▶ [TASK DETAILS] Below are some entries. Repeat exactly the lines from the one with "Lemma tool_use_line_of d" through the one with "so it starts", and only those.

▶ [RECORDS PROVIDED]
============

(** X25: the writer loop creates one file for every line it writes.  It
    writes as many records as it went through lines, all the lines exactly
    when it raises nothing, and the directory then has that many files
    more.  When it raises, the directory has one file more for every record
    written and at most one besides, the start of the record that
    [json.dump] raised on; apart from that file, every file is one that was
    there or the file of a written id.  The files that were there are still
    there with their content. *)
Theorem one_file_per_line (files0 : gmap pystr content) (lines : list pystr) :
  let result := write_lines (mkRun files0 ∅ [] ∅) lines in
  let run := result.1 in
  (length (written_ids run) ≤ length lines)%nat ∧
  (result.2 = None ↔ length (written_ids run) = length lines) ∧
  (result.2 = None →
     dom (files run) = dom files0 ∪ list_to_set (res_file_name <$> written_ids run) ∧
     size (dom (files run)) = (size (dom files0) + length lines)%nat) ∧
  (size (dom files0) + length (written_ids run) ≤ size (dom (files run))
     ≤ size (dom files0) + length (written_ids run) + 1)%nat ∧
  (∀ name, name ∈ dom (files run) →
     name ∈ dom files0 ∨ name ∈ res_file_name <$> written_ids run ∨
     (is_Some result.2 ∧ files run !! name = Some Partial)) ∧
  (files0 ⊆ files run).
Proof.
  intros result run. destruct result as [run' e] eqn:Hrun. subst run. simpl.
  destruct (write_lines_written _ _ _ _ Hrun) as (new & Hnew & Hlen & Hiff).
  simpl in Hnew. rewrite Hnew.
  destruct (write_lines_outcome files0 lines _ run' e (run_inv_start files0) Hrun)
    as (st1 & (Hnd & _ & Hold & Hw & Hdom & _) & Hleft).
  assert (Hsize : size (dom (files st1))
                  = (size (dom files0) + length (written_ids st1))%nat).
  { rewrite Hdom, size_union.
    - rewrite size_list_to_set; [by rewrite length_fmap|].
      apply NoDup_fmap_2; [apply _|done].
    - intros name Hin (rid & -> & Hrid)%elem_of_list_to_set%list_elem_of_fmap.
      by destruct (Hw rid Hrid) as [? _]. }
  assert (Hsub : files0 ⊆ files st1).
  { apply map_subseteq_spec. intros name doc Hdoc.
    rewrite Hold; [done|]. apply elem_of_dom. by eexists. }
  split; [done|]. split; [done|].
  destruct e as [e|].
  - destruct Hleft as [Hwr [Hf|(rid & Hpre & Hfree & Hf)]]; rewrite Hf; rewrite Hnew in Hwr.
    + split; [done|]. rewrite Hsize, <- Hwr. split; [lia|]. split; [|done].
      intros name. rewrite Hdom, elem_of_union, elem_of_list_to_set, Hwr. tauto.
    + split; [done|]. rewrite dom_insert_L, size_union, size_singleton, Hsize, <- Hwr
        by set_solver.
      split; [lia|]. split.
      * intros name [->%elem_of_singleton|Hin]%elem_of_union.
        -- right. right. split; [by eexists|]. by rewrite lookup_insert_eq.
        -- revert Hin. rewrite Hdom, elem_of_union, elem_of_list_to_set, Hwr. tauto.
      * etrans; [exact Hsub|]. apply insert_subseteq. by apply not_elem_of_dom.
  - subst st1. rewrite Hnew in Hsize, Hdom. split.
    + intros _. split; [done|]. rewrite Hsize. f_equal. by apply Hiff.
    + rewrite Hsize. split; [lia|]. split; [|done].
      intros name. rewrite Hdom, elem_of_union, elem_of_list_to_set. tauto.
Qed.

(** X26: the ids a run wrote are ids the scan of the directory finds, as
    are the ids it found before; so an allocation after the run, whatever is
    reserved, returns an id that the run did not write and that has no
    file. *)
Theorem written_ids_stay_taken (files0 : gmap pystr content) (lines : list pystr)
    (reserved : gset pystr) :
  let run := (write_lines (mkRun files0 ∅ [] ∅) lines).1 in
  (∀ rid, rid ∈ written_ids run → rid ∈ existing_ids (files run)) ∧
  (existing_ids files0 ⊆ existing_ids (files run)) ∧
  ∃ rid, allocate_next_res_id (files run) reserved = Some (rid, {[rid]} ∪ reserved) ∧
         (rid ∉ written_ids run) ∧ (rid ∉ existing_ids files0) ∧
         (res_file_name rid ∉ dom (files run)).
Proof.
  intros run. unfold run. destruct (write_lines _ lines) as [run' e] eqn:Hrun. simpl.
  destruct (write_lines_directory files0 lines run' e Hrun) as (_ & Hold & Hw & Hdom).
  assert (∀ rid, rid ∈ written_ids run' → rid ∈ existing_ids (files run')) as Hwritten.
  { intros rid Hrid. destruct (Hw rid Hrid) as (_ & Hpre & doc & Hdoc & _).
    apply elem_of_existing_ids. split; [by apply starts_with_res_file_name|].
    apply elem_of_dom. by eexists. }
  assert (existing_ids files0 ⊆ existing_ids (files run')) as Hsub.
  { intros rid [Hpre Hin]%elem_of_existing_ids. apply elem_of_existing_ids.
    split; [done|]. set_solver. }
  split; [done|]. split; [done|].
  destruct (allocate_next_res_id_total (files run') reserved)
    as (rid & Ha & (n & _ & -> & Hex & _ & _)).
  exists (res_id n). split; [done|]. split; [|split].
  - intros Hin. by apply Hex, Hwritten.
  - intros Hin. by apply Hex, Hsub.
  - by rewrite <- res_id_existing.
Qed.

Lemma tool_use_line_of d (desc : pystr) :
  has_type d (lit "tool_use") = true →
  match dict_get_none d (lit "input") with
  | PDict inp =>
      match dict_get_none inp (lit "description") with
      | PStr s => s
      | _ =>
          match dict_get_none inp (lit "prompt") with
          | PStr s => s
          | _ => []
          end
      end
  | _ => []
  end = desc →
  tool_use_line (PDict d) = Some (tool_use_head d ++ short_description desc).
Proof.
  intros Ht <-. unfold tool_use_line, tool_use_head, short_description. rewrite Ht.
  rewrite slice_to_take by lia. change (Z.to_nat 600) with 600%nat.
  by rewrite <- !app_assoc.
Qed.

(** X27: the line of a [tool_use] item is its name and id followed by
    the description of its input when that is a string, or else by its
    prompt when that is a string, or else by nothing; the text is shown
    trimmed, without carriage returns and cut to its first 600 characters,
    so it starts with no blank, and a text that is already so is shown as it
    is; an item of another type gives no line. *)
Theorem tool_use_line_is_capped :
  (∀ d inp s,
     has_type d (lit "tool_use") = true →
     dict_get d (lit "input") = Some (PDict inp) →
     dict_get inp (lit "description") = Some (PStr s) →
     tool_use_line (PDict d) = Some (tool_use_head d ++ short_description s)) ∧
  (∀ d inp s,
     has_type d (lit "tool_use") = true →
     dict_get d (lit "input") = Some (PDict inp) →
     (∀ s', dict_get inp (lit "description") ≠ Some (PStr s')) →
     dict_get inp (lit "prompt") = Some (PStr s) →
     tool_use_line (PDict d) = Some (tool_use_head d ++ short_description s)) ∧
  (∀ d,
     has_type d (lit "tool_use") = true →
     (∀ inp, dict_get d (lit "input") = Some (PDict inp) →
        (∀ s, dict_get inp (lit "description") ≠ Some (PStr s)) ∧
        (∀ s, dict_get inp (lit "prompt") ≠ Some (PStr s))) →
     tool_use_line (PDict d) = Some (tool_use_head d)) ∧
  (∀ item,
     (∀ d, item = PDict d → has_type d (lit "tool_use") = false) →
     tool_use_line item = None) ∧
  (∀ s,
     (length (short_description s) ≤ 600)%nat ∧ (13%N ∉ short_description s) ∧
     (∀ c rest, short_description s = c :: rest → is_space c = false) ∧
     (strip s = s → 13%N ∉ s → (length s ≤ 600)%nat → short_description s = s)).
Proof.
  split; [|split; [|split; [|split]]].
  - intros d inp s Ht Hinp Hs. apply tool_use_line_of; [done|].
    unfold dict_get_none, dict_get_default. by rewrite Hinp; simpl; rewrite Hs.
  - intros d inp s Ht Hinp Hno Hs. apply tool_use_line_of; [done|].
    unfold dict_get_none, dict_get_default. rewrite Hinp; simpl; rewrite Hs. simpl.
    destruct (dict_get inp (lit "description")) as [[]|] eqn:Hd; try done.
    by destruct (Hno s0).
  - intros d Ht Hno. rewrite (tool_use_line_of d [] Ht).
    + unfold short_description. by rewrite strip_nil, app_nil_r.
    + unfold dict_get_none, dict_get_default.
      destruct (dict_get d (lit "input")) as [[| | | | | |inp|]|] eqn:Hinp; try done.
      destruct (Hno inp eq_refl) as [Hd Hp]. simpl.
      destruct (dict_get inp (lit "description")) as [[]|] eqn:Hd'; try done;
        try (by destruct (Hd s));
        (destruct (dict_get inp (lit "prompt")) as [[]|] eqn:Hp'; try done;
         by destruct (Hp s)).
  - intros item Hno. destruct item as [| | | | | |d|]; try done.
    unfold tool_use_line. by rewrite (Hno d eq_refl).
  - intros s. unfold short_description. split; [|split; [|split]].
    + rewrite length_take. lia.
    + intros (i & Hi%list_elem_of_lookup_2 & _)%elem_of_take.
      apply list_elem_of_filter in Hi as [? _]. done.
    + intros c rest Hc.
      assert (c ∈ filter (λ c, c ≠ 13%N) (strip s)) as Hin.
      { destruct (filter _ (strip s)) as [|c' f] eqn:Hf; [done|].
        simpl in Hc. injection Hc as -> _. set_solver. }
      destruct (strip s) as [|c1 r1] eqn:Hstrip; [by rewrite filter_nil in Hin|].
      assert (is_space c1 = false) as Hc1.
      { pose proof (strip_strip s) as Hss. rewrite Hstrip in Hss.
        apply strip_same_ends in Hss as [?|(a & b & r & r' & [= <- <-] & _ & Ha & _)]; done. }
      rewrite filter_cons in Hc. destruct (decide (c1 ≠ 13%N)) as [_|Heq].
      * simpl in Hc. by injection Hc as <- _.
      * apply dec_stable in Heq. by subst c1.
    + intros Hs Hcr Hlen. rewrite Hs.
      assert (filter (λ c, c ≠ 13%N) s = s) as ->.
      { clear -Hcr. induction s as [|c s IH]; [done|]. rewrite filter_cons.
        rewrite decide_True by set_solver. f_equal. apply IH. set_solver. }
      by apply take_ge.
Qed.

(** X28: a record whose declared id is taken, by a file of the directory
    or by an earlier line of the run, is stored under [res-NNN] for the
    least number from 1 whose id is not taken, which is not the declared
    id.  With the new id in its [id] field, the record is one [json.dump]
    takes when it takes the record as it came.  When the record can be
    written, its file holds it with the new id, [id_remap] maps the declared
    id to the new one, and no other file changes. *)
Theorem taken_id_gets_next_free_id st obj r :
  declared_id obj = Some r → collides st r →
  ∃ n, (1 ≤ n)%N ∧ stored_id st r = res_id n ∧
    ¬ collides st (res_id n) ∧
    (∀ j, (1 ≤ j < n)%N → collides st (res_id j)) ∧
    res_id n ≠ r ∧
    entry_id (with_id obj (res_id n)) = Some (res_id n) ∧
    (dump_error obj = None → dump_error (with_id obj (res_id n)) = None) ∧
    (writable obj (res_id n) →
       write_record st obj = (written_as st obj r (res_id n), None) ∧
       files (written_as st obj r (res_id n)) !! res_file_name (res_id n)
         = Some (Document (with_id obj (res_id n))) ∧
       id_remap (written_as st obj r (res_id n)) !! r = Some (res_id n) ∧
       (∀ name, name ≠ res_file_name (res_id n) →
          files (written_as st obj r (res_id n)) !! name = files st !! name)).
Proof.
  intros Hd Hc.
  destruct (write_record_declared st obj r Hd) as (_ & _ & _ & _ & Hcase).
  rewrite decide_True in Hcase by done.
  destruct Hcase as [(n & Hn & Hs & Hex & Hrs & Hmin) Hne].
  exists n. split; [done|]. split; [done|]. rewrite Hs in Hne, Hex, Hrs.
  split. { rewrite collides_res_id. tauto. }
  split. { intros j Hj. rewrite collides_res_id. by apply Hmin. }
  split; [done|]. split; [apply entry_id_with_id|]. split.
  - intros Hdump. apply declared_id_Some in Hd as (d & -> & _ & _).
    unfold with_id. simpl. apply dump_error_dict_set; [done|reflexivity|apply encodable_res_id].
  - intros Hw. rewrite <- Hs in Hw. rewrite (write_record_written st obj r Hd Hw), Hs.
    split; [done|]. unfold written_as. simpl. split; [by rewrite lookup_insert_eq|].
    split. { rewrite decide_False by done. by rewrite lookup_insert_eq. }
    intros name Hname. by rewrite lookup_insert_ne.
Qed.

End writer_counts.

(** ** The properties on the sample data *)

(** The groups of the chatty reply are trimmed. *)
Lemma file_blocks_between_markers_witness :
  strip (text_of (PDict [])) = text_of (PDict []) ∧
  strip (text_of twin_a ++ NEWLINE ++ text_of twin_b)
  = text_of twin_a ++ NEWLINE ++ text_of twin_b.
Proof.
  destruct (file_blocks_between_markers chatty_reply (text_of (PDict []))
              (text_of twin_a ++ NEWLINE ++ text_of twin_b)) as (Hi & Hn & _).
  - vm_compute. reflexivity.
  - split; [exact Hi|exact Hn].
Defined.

============

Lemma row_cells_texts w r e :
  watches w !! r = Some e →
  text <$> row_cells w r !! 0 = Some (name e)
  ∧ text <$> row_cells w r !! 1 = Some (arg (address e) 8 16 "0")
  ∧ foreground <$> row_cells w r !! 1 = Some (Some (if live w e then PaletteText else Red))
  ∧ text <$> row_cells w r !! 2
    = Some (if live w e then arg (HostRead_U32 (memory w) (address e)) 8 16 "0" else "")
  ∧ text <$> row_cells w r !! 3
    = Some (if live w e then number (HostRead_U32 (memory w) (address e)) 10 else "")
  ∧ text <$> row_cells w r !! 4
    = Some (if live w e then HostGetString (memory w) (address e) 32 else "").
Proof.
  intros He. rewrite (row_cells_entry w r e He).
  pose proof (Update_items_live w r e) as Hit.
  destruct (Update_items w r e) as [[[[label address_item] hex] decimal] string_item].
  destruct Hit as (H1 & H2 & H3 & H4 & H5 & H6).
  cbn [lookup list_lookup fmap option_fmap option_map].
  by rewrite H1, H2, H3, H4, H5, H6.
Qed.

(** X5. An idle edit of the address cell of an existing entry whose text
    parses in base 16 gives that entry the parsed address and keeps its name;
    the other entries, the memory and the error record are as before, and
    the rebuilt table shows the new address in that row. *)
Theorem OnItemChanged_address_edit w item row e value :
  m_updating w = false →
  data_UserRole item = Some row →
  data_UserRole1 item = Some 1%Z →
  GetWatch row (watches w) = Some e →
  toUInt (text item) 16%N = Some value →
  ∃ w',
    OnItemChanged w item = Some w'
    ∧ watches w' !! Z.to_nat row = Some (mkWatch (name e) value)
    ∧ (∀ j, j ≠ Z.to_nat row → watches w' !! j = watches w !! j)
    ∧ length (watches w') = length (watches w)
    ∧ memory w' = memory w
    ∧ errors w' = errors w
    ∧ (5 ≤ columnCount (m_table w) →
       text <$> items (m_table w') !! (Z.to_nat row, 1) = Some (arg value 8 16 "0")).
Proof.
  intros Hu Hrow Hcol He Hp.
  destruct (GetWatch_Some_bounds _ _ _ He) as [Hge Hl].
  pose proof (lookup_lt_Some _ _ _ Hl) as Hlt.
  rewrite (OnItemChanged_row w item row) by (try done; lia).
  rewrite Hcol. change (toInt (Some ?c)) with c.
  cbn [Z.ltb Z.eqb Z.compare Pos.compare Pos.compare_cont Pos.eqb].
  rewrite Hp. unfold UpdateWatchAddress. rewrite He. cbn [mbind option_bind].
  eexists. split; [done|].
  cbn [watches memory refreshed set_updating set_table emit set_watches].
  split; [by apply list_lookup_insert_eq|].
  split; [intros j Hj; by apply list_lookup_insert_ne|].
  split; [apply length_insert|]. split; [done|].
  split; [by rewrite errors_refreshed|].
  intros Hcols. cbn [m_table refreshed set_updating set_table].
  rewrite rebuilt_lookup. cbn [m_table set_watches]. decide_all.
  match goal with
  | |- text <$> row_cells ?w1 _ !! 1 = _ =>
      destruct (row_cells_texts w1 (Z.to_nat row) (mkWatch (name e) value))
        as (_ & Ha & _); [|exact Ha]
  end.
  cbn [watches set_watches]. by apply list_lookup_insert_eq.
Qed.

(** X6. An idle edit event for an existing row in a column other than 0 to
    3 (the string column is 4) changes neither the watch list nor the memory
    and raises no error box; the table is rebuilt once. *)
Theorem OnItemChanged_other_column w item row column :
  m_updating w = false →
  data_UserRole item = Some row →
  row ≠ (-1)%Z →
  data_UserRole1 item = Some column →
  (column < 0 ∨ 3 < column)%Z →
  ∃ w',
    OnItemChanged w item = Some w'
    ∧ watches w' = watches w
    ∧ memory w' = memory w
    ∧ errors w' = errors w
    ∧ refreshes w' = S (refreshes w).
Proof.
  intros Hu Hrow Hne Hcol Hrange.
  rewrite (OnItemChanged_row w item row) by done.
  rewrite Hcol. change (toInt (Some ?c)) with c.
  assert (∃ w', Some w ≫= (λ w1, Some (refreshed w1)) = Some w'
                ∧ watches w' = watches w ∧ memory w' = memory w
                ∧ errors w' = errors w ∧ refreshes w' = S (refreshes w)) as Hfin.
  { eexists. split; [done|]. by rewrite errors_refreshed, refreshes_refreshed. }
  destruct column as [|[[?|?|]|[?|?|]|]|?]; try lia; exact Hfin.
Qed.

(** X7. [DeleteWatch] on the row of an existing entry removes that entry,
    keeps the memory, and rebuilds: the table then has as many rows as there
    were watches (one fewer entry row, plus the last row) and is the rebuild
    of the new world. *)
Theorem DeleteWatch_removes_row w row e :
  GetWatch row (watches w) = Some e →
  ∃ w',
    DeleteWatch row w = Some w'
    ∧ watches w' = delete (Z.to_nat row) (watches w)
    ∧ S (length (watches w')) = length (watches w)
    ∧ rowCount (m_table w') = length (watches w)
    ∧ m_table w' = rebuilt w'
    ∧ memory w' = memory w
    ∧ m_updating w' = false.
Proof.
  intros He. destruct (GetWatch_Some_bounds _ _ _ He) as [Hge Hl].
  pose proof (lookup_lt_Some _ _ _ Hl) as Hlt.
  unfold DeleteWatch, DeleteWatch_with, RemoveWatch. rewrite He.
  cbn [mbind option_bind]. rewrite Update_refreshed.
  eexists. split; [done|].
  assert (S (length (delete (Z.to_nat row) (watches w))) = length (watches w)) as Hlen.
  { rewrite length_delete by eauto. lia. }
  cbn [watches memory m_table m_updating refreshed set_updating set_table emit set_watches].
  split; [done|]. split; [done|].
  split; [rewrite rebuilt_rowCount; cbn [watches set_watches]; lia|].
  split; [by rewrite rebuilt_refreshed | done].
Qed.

============

▶ [EXERCISE RESPONSE]
Lemma tool_use_line_of d (desc : pystr) :
  has_type d (lit "tool_use") = true →
  match dict_get_none d (lit "input") with
  | PDict inp =>
      match dict_get_none inp (lit "description") with
      | PStr s => s
      | _ =>
          match dict_get_none inp (lit "prompt") with
          | PStr s => s
          | _ => []
          end
      end
  | _ => []
  end = desc →
  tool_use_line (PDict d) = Some (tool_use_head d ++ short_description desc).
Proof.
  intros Ht <-. unfold tool_use_line, tool_use_head, short_description. rewrite Ht.
  rewrite slice_to_take by lia. change (Z.to_nat 600) with 600%nat.
  by rewrite <- !app_assoc.
Qed.

(** X27: the line of a [tool_use] item is its name and id followed by
    the description of its input when that is a string, or else by its
    prompt when that is a string, or else by nothing; the text is shown
    trimmed, without carriage returns and cut to its first 600 characters,
    so it starts with no blank, and a text that is already so is shown as it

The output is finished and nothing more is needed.